Auch Sex und Drugs und Designer-Pop vermögen das nicht zu stopfen. Wunderbar aber weiß Bateman über die besonderen Vorzüge solch inhaltsleerer Hitproduktionen wie Phil Collins und Whitney Houston zu dozieren, während er sich gerade an sein einziges wirkliches Hobby macht: Mit Serienmorden will er der Ödnis der Seele entkommen.

Was an dem Gemetzel in der Romanvorlage von Bret Easton Ellis luzide in Worten ausgebreitet wird, ist beim Übertrag in die Massenware Kino von der Regisseurin Mary Harron dezent ausgespart. Andeutungen müssen genügen.

Der Verzicht auf Blutrünstigkeit kommt aber nicht nur der Freigabepolitik entgegen (laut FSK-Vermerk ist der Film ab 16), sondern sorgt dafür, dass die Splatter-Szenen im Kopf passieren. Der Kinobesucher wird zum Komplizen.

Man neigt gar zum Verständnis für den Psychopathen, selbst wenn Bateman alles tut, um sich die Sympathien zu verscherzen. Christian Bale gibt ihn perfekt als echten Kotzbrocken. Parteigänger eines unerträglich blasierten Packs. Eine Studie im Schnöseltum als Sittenbild der Achtziger, die noch lange nicht vorbei sind.

Denn nichts hat sich verändert. Manches noch verschärft. Der Kapitalismus schleudert weiter inhaltsleer Batemans auf die Habenseite. Bei der Arbeit sieht man Bateman und seine Blase übrigens nicht, während ihre Abschöpfung der Rendite - wenn sie um Reservierungen für Luxus-Restaurants rangeln - ins Groteske getrieben wird. Das sorgt für bissige Lacher. Satirische Reflexe auf einer glatt polierten Oberfläche, an der alle Emotionen (auch die der Kinogucker) abgleiten.

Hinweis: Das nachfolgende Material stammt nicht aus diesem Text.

Lemma criar_grupo_wf e nome descricao s :
  wf s -> wf (snd (run (criar_grupo e nome descricao) s)).
Proof.
  unfold criar_grupo. route_wf W.
  match goal with
  | |- wf (mkDb (users ?s1) _ _ _ _) => apply (wf_add_membro s1)
  end.
  - apply (wf_extend s); [assumption | apply incl_refl | apply incl_appl, incl_refl].
  - match goal with H : User_get _ _ = Some _ |- _ => apply User_get_user in H as (u & ? & ?) end.
    exists u. auto.
  - eexists. split; [apply in_or_app; right; left; reflexivity | reflexivity].
  - unfold is_member. cbn [membros MembroGrupo.usuario_id MembroGrupo.grupo_id Grupo.id].
    intros (m & Hm & Hin)%in_map_iff.
    destruct (wf_membro_grupo W m Hin) as (g & Hg & Hid).
    injection Hm as _ Hgid.
    pose proof (next_id_above (map Grupo.id (grupos s)) (Grupo.id g)
                  (in_map Grupo.id _ _ Hg)). lia.
Qed.

Lemma entrar_grupo_wf e codigo s :
  wf s -> wf (snd (run (entrar_grupo e codigo) s)).
Proof.
  unfold entrar_grupo. route_wf W.
  apply (wf_add_membro s); cbn [MembroGrupo.usuario_id MembroGrupo.grupo_id].
  - assumption.
  - eapply User_get_user; eassumption.
  - match goal with H : Grupo_by_codigo _ _ = Some ?g |- _ =>
      apply find_some in H as [? _]; exists g; auto end.
  - apply MembroGrupo_first_None. assumption.
Qed.

Lemma realizar_sorteio_individual_wf e grupo_id s :
  wf s -> wf (snd (run (realizar_sorteio_individual e grupo_id) s)).
Proof.
  unfold realizar_sorteio_individual. route_wf W.
  match goal with H : random_choice _ _ = Some (Some _) |- _ =>
    apply participantes_chosen in H as (m & Hm & Hne & Hu & Hid) end.
  apply (wf_add_sorteio s _ (utcnow e));
    cbn [SorteioIndividual.usuario_id SorteioIndividual.grupo_id
         SorteioIndividual.token_acesso SorteioIndividual.id
         SorteioIndividual.amigo_sorteado_id SorteioIndividual.vezes_visualizado
         SorteioIndividual.data_sorteio SorteioIndividual.ultima_visualizacao];
    try reflexivity.
  - assumption.
  - apply SorteioIndividual_first_None. assumption.
  - apply token_existsb_false. assumption.
  - match goal with H : Grupo_get _ _ = Some ?g |- _ =>
      apply Grupo_get_Some in H as [? ?]; exists g; auto end.
  - eexists. eauto.
  - congruence.
Qed.

Lemma ver_meu_sorteio_wf e token s :
  wf s -> wf (snd (run (ver_meu_sorteio e token) s)).
Proof.
  unfold ver_meu_sorteio. route_wf W.
  all: match goal with H : SorteioIndividual_by_token _ _ = Some _ |- _ =>
         apply SorteioIndividual_by_token_Some in H as [? _] end.
  all: eapply wf_update_sorteio; eassumption.
Qed.

Lemma adicionar_sugestao_wf e grupo_id descricao link s :
  wf s -> wf (snd (run (adicionar_sugestao e grupo_id descricao link) s)).
Proof.
  unfold adicionar_sugestao. route_wf W.
  apply (wf_extend s); [assumption | apply incl_refl | apply incl_refl].
Qed.

Lemma editar_sugestao_wf e sugestao_id descricao link s :
  wf s -> wf (snd (run (editar_sugestao e sugestao_id descricao link) s)).
Proof.
  unfold editar_sugestao. route_wf W.
  all: apply (wf_extend s); [assumption | apply incl_refl | apply incl_refl].
Qed.

Lemma remover_sugestao_wf e sugestao_id s :
  wf s -> wf (snd (run (remover_sugestao e sugestao_id) s)).
Proof.
  unfold remover_sugestao. route_wf W.
  apply (wf_extend s); [assumption | apply incl_refl | apply incl_refl].
Qed.

(** The [GET] routes write nothing, whatever they answer. *)
Lemma ver_grupo_readonly e grupo_id s : snd (run (ver_grupo e grupo_id) s) = s.
Proof. unfold ver_grupo. view_unfold. view_cases; reflexivity. Qed.

Lemma tela_sorteio_readonly e grupo_id s : snd (run (tela_sorteio e grupo_id) s) = s.
Proof. unfold tela_sorteio. view_unfold. view_cases; reflexivity. Qed.

Lemma api_status_sorteio_readonly e grupo_id s :
  snd (run (api_status_sorteio e grupo_id) s) = s.
Proof. unfold api_status_sorteio. view_unfold. view_cases; reflexivity. Qed.

Lemma handle_wf e r s : wf s -> wf (snd (handle e r s)).
Proof.
  intros W. unfold handle. destruct r; cbn [dispatch].
  - now apply register_wf.
  - now apply criar_grupo_wf.
  - now rewrite ver_grupo_readonly.
  - now apply entrar_grupo_wf.
  - now rewrite tela_sorteio_readonly.
  - now apply realizar_sorteio_individual_wf.
  - now apply ver_meu_sorteio_wf.
  - now apply adicionar_sugestao_wf.
  - now apply editar_sugestao_wf.
  - now apply remover_sugestao_wf.
  - now rewrite api_status_sorteio_readonly.
Qed.

Lemma empty_db_wf : wf empty_db.
Proof. constructor; simpl; try constructor; intros; contradiction. Qed.

Theorem reachable_wf s : reachable s -> wf s.
Proof.
  induction 1 as [| s e r _ IH].
  - apply empty_db_wf.
  - now apply handle_wf.
Qed.

Lemma reachable_at_reachable t s : reachable_at t s -> reachable s.
Proof. induction 1; [apply reach_init | now apply reach_step]. Qed.

(** ** The clock and the last-viewed timestamps *)

Lemma update_sorteio_In row s x :
  In x (sorteios (update_sorteio row s)) -> x = row \/ In x (sorteios s).
Proof.
  simpl. intros (y & Hy & Hin)%in_map_iff.
  destruct (SorteioIndividual.id y =? SorteioIndividual.id row); subst; auto.
Qed.

Lemma handle_visto_ate e r t s :
  visto_ate t s -> t <= utcnow e -> visto_ate (utcnow e) (snd (handle e r s)).
Proof.
  intros V Ht.
  assert (visto_ate (utcnow e) s) as V'
    by (intros d v Hd Hv; specialize (V d v Hd Hv); lia).
  unfold handle.
  destruct r; cbn [dispatch];
    unfold register, criar_grupo, ver_grupo, entrar_grupo, tela_sorteio,
           realizar_sorteio_individual, ver_meu_sorteio, adicionar_sugestao,
           editar_sugestao, remover_sugestao, api_status_sorteio;
    view_unfold; view_cases; cbn [fst snd]; try assumption.
  - intros d v [Hd|[<-|[]]]%in_app_or Hv; [exact (V' d v Hd Hv) | discriminate Hv].
  - match goal with
    | Hr : SorteioIndividual.registrar_visualizacao_attrs _ _ = Some _ |- _ =>
        apply registrar_visualizacao_attrs_Some in Hr as (n & _ & ->)
    end.
    intros d v [->|Hd]%update_sorteio_In Hv; [|exact (V' d v Hd Hv)].
    cbn in Hv. injection Hv as <-. lia.
  - match goal with
    | Hr : SorteioIndividual.registrar_visualizacao_attrs _ _ = Some _ |- _ =>
        apply registrar_visualizacao_attrs_Some in Hr as (n & _ & ->)
    end.
    intros d v [->|Hd]%update_sorteio_In Hv; [|exact (V' d v Hd Hv)].
    cbn in Hv. injection Hv as <-. lia.
Qed.

Lemma reachable_at_visto_ate t s : reachable_at t s -> visto_ate t s.
Proof.
  induction 1 as [t | t s e r _ IH Ht].
  - intros d v [].
  - now apply handle_visto_ate with t.
Qed.

(** ** The draw route, case by case *)

Lemma login_required_logged e U s (f : User.t -> view response) :
  logged_in e U s ->
  exists u, User_get U s = Some u /\ User.id u = U /\ login_required e f s = f u s.
Proof.
  intros [Hs Hu]. destruct (User_get_is_user _ _ Hu) as (u & Hget).
  exists u. split; [assumption|]. split; [apply (User_get_Some _ _ _ Hget)|].
  unfold login_required. rewrite Hs, Hget. reflexivity.
Qed.

Lemma participantes_pool current_user gid s :
  participantes_de current_user (MembroGrupo_all gid s) s
  = map (membro_usuario s) (pool (User.id current_user) gid s).
Proof. reflexivity. Qed.

Lemma pool_In uid gid s m :
  In m (pool uid gid s) <->
  In m (membros s) /\ MembroGrupo.grupo_id m = gid /\ MembroGrupo.usuario_id m <> uid.
Proof.
  unfold pool. rewrite filter_In, MembroGrupo_all_In, negb_true_iff, Z.eqb_neq. tauto.
Qed.

Lemma random_choice_nonempty {A} e (l : list A) :
  l <> [] -> exists x, random_choice e l = Some x /\ In x l.
Proof.
  intros Hl. unfold random_choice.
  destruct (nth_error l (random_index e mod List.length l)%nat) as [x|] eqn:E.
  - exists x. split; [reflexivity | exact (nth_error_In _ _ E)].
  - apply nth_error_None in E. destruct l as [|a l]; [congruence|].
    pose proof (Nat.mod_upper_bound (random_index e) (List.length (a :: l))) as Hb.
    simpl in *. lia.
Qed.

Ltac run_logged H :=
  let u := fresh "current_user" in
  let Hget := fresh "Hget" in
  let Hid := fresh "Hid" in
  let Hrun := fresh "Hrun" in
  unfold run;
  match goal with
  | |- context [login_required ?e ?f ?s] =>
      destruct (login_required_logged e _ s f H) as (u & Hget & Hid & Hrun);
      rewrite Hrun; clear Hrun; subst
  end.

Das warme Farbspektrum (man mag es stellvertretend für Leben sehen) ist im Film weitgehend ausgeblendet. Immer bewegt sich die Kamera in einer stahlblauen Optik. Kühle Blicke in ein gefühlskaltes Aquarium. Nur zum Schluss taucht daraus Patrick Bateman doch noch schmerzverzerrt und schwitzend auf. Ecce homo. Ein Mensch. Ein Monster. Erlösung winkt ihm nicht.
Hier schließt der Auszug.